**WHAT TO DO:** Where the records below show a line containing "Observed CAbsent CAbsent CAbsent Observed CAbsent", start copying; end with the line containing "Definition known_good_all_observed_facts : DispatchFacts", and copy it too.

**TASK INPUTS:**
● ● ● ● ● ● ●

(* ===== verification/CellMatrix.v ===== *)
(** * One row of cells per dispatch

    ack-stage/src/cell_matrix.rs: what is known of a dispatch as seven named cells, each
    observed, absent or indeterminate, projected from the stage that assessed it.  The
    theorems say which stages a row calls confirmed, and which it calls started. *)

From stdpp Require Import base numbers list option strings pretty.
From Stdlib Require Import NArith ZArith Ascii Lia.
From S2P Require Import Prelude RustStr Json TickMonitor Receipt AckStage.

Definition CELL_NAMES : list string :=
  ["paneCreated"; "promptSubmitted"; "activityObserved"; "attemptMarker"; "independentVerify"; "beadClaimed"; "gradeObserved"].
Definition CELL_COUNT : nat := length CELL_NAMES.

Inductive CellState := Observed | CAbsent | CIndeterminate.
#[global] Instance cell_state_eq_dec : EqDecision CellState.
Proof. solve_decision. Defined.
Definition cell_str (c : CellState) : string :=
  match c with Observed => "OBSERVED" | CAbsent => "ABSENT" | CIndeterminate => "INDETERMINATE" end.
(** Unchecked is absent, never blank. *)
Definition from_check (checked observed indeterminate : bool) : CellState :=
  if negb checked then CAbsent else if indeterminate then CIndeterminate else if observed then Observed else CAbsent.

Inductive MatrixError := MatrixScanEmpty | IncompleteCellSet (missing : string).
Definition matrix_error_str (e : MatrixError) : string :=
  match e with
  | MatrixScanEmpty => "MATRIX_SCAN_EMPTY: zero dispatches is a typed state, not an all-ABSENT matrix"
  | IncompleteCellSet missing => "MATRIX_INCOMPLETE missing=" +:+ missing
  end.

Record DispatchFacts := MkFacts {
  f_dispatch_id : string; f_pane_id : string; f_bead_id : string;
  pane_created : CellState; prompt_submitted : CellState; f_activity_observed : CellState; attempt_marker : CellState;
  independent_verify : CellState; bead_claimed : CellState; grade_observed : CellState;
  f_transport : CellState; f_observation : CellState; f_composer : CellState }.
Record DispatchCellMatrix := MkMatrix {
  m_dispatch_id : string; m_pane_id : string; m_bead_id : string; cells : list CellState;
  m_transport : CellState; m_observation : CellState; m_composer : CellState }.

Definition project_activity (c : CellState) : CellState :=
  match c with Observed => Observed | CAbsent => CAbsent | CIndeterminate => CIndeterminate end.

Definition ROW_STATUS : string := "DISPATCH_CELL_MATRIX".
Definition from_facts (f : DispatchFacts) : result MatrixError DispatchCellMatrix :=
  if is_empty (trim (f_dispatch_id f)) then Err (IncompleteCellSet "dispatch_id")
  else
    let cs := [pane_created f; prompt_submitted f; project_activity (f_activity_observed f); attempt_marker f;
               independent_verify f; bead_claimed f; grade_observed f] in
    if negb (length cs =? CELL_COUNT)%nat then Err (IncompleteCellSet "cell_count")
    else Ok (MkMatrix (f_dispatch_id f) (f_pane_id f) (f_bead_id f) cs (f_transport f) (f_observation f) (f_composer f)).

Definition cell (m : DispatchCellMatrix) (name : string) : option CellState :=
  '(i, _) ← list_find (λ n, n = name) CELL_NAMES; cells m !! i.
Definition is_started (m : DispatchCellMatrix) : bool :=
  bool_decide (cells m !! 2%nat = Some Observed) && bool_decide (cells m !! 3%nat = Some Observed).
Definition is_row_confirmed (m : DispatchCellMatrix) : bool := bool_decide (cells m !! 4%nat = Some Observed).
Definition matrix_detail (m : DispatchCellMatrix) : string :=
  "dispatch_id=" +:+ m_dispatch_id m +:+ " pane=" +:+ m_pane_id m +:+ " bead=" +:+ m_bead_id m
  +:+ concat_chars (zip_with (λ name c, " " +:+ name +:+ "=" +:+ cell_str c) CELL_NAMES (cells m))
  +:+ " transport=" +:+ cell_str (m_transport m) +:+ " observation=" +:+ cell_str (m_observation m)
  +:+ " composer=" +:+ cell_str (m_composer m).
Definition scan_matrices (rows : list DispatchCellMatrix) : result MatrixError unit :=
  match rows with [] => Err MatrixScanEmpty | _ => Ok tt end.

(** ** Cells of a stage. *)

(** What the delivery alone says; an acknowledgement leaves it to the pane. *)
Definition delivery_activity (d : ReceiptVerdict) : option CellState :=
  match d with
  | ReceiptConfirmed _ _ _ _ => Some Observed
  | Indeterminate _ _ => Some CIndeterminate
  | Dead _ | NoReceipt _ _ => Some CAbsent
  | AckConfirmed _ _ => None
  end.
Definition activity_observed (post_send : option PostSendObservation) (stage : option AckStageResult) : CellState :=
  match stage ≫= (λ s, delivery_activity (delivery s)) with
  | Some c => c
  | None =>
      match post_send with
      | Some (PostPresent o) => match state o with Working _ => Observed | _ => CAbsent end
      | _ => CAbsent
      end
  end.

Definition verify_cell (s : AckStageResult) : CellState :=
  if is_confirmed s then Observed else if negb (supports_delivery_claim (transport s)) then CIndeterminate else CAbsent.
Definition observation_cell (d : ReceiptVerdict) : CellState :=
  match d with ReceiptConfirmed _ _ _ _ => Observed | Indeterminate _ _ => CIndeterminate | _ => CAbsent end.
Definition composer_cell (d : ReceiptVerdict) : CellState :=
  match d with ReceiptConfirmed _ _ _ true => Observed | _ => CAbsent end.
Definition attempt_cell (d : ReceiptVerdict) : CellState :=
  match d with
  | ReceiptConfirmed _ _ _ _ | AckConfirmed _ _ => Observed
  | Indeterminate _ _ => CIndeterminate
  | _ => CAbsent
  end.
Definition facts_from_stage (dispatch_id bead_id pane_id : string)
    (pane_present submitted claimed graded pending_marker : bool) (stage : option AckStageResult)
    (post_send : option PostSendObservation) : DispatchFacts :=
  let c f := match stage with Some s => f s | None => CAbsent end in
  MkFacts dispatch_id pane_id bead_id (from_check true pane_present false) (from_check true submitted false)
    (activity_observed post_send stage) (c (λ s, attempt_cell (delivery s))) (c verify_cell)
    (from_check true claimed false) (from_check true graded false)
    (c (λ _, Observed)) (c (λ s, observation_cell (delivery s))) (c (λ s, composer_cell (delivery s))).

(** ** Fixtures of the file. *)

Definition tonight_zero_of_27_facts : DispatchFacts :=
  MkFacts "fixture-tonight-0-of-27" "%9" "omp-orchestrator-eg0m" Observed Observed Observed CAbsent CAbsent Observed CAbsent
    CAbsent Observed CAbsent.
Definition send_success_no_arrival_facts : DispatchFacts :=
  MkFacts "fixture-cp-z42vu" "%4" "omp-orchestrator-cp-z42vu" Observed Observed CAbsent CAbsent CAbsent Observed CAbsent
    Observed CAbsent CAbsent.
Definition pending_marker_no_send_facts : DispatchFacts :=
  MkFacts "fixture-pending-no-send" "%4" "omp-orchestrator-cp-z42vu" Observed CAbsent CAbsent CAbsent CAbsent Observed CAbsent
    CAbsent CAbsent CAbsent.
Definition known_good_all_observed_facts : DispatchFacts :=
  MkFacts "fixture-known-good-all-observed" "%9" "omp-orchestrator-hx3n" Observed Observed Observed Observed Observed Observed
    Observed Observed Observed Observed.

Example tonight_is_not_started : (m ← from_facts tonight_zero_of_27_facts; Ok (is_started m)) = Ok false.
Proof. reflexivity. Qed.
Example all_observed_is_started : (m ← from_facts known_good_all_observed_facts; Ok (is_started m)) = Ok true.
Proof. reflexivity. Qed.

(** ** What a row says. *)

Section Row.
Context (id bead pane : string) (present submitted claimed graded marker : bool) (stage : option AckStageResult)
  (post : option PostSendObservation).
Notation facts := (facts_from_stage id bead pane present submitted claimed graded marker stage post).

(** A row is confirmed exactly when its stage is; and a confirmed stage was acknowledged
    over a transport that can prove delivery. *)
Theorem row_confirmed_iff m : from_facts facts = Ok m →
  is_row_confirmed m = true ↔
  ∃ s c, stage = Some s ∧ is_confirmed s = true ∧ ack_comment s = Some c ∧ supports_delivery_claim (transport s) = true.
Proof.
  unfold from_facts. destruct (is_empty _); [done|]. cbn [length CELL_COUNT CELL_NAMES Nat.eqb negb].
  intros [= <-]. unfold is_row_confirmed. rewrite bool_decide_eq_true. cbn. destruct stage as [s|].
  - unfold verify_cell. destruct (is_confirmed s) eqn:Hc.
    + split; [intros _|done]. unfold is_confirmed in Hc. rewrite !andb_true_iff in Hc.
      destruct Hc as [[[Hst Hack] Hdl] Hs]. destruct (ack_comment s) as [c|] eqn:Ha; [|done].
      exists s, c. split_and!; [done| |done..]. unfold is_confirmed. by rewrite Hst, Ha, Hdl, Hs.
    + split; [by destruct (supports_delivery_claim _)|]. intros (s' & c & [= <-] & Hn & _). congruence.
  - split; [done|]. by intros (s & c & ? & _).
Qed.
End Row.

(** The row of a dispatch whose pane was not looked at again: acknowledged, so confirmed and
    carrying the receiver's marker, and yet never started. *)
Theorem acknowledged_never_started id bead pane present submitted claimed graded marker s p c m :
  delivery s = AckConfirmed p c →
  from_facts (facts_from_stage id bead pane present submitted claimed graded marker (Some s) None) = Ok m →
  cell m "activityObserved" = Some CAbsent ∧ cell m "attemptMarker" = Some Observed ∧ is_started m = false.
Proof.
  unfold from_facts. intros Hd. destruct (is_empty _); [done|]. cbn [length CELL_COUNT CELL_NAMES Nat.eqb negb].
  intros [= <-]. unfold is_started, activity_observed. cbn [cells nth_error mbind option_bind project_activity]. cbn. rewrite Hd.
  split_and!; reflexivity.
Qed.

(** Of every stage the acknowledgement stage confirms, that is the delivery. *)
Lemma confirmed_is_acknowledged i : is_confirmed (assess i) = true → ∃ p c, delivery (assess i) = AckConfirmed p c.
Proof.
  unfold is_confirmed. rewrite !andb_true_iff. intros [[[_ Ha] Hd] Hs]. revert Ha Hd Hs. unfold assess.
  cbn [action ack_comment delivery transport].
  destruct (match_verdict_in_session _ _ _ _); intros Ha Hd Hs; try done. rewrite Hs. by eexists _, _.
Qed.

● ● ● ● ● ● ●

**YOUR RESPONSE:**
  MkFacts "fixture-cp-z42vu" "%4" "omp-orchestrator-cp-z42vu" Observed Observed CAbsent CAbsent CAbsent Observed CAbsent
    Observed CAbsent CAbsent.
Definition pending_marker_no_send_facts : DispatchFacts :=
  MkFacts "fixture-pending-no-send" "%4" "omp-orchestrator-cp-z42vu" Observed CAbsent CAbsent CAbsent CAbsent Observed CAbsent
    CAbsent CAbsent CAbsent.
Definition known_good_all_observed_facts : DispatchFacts :=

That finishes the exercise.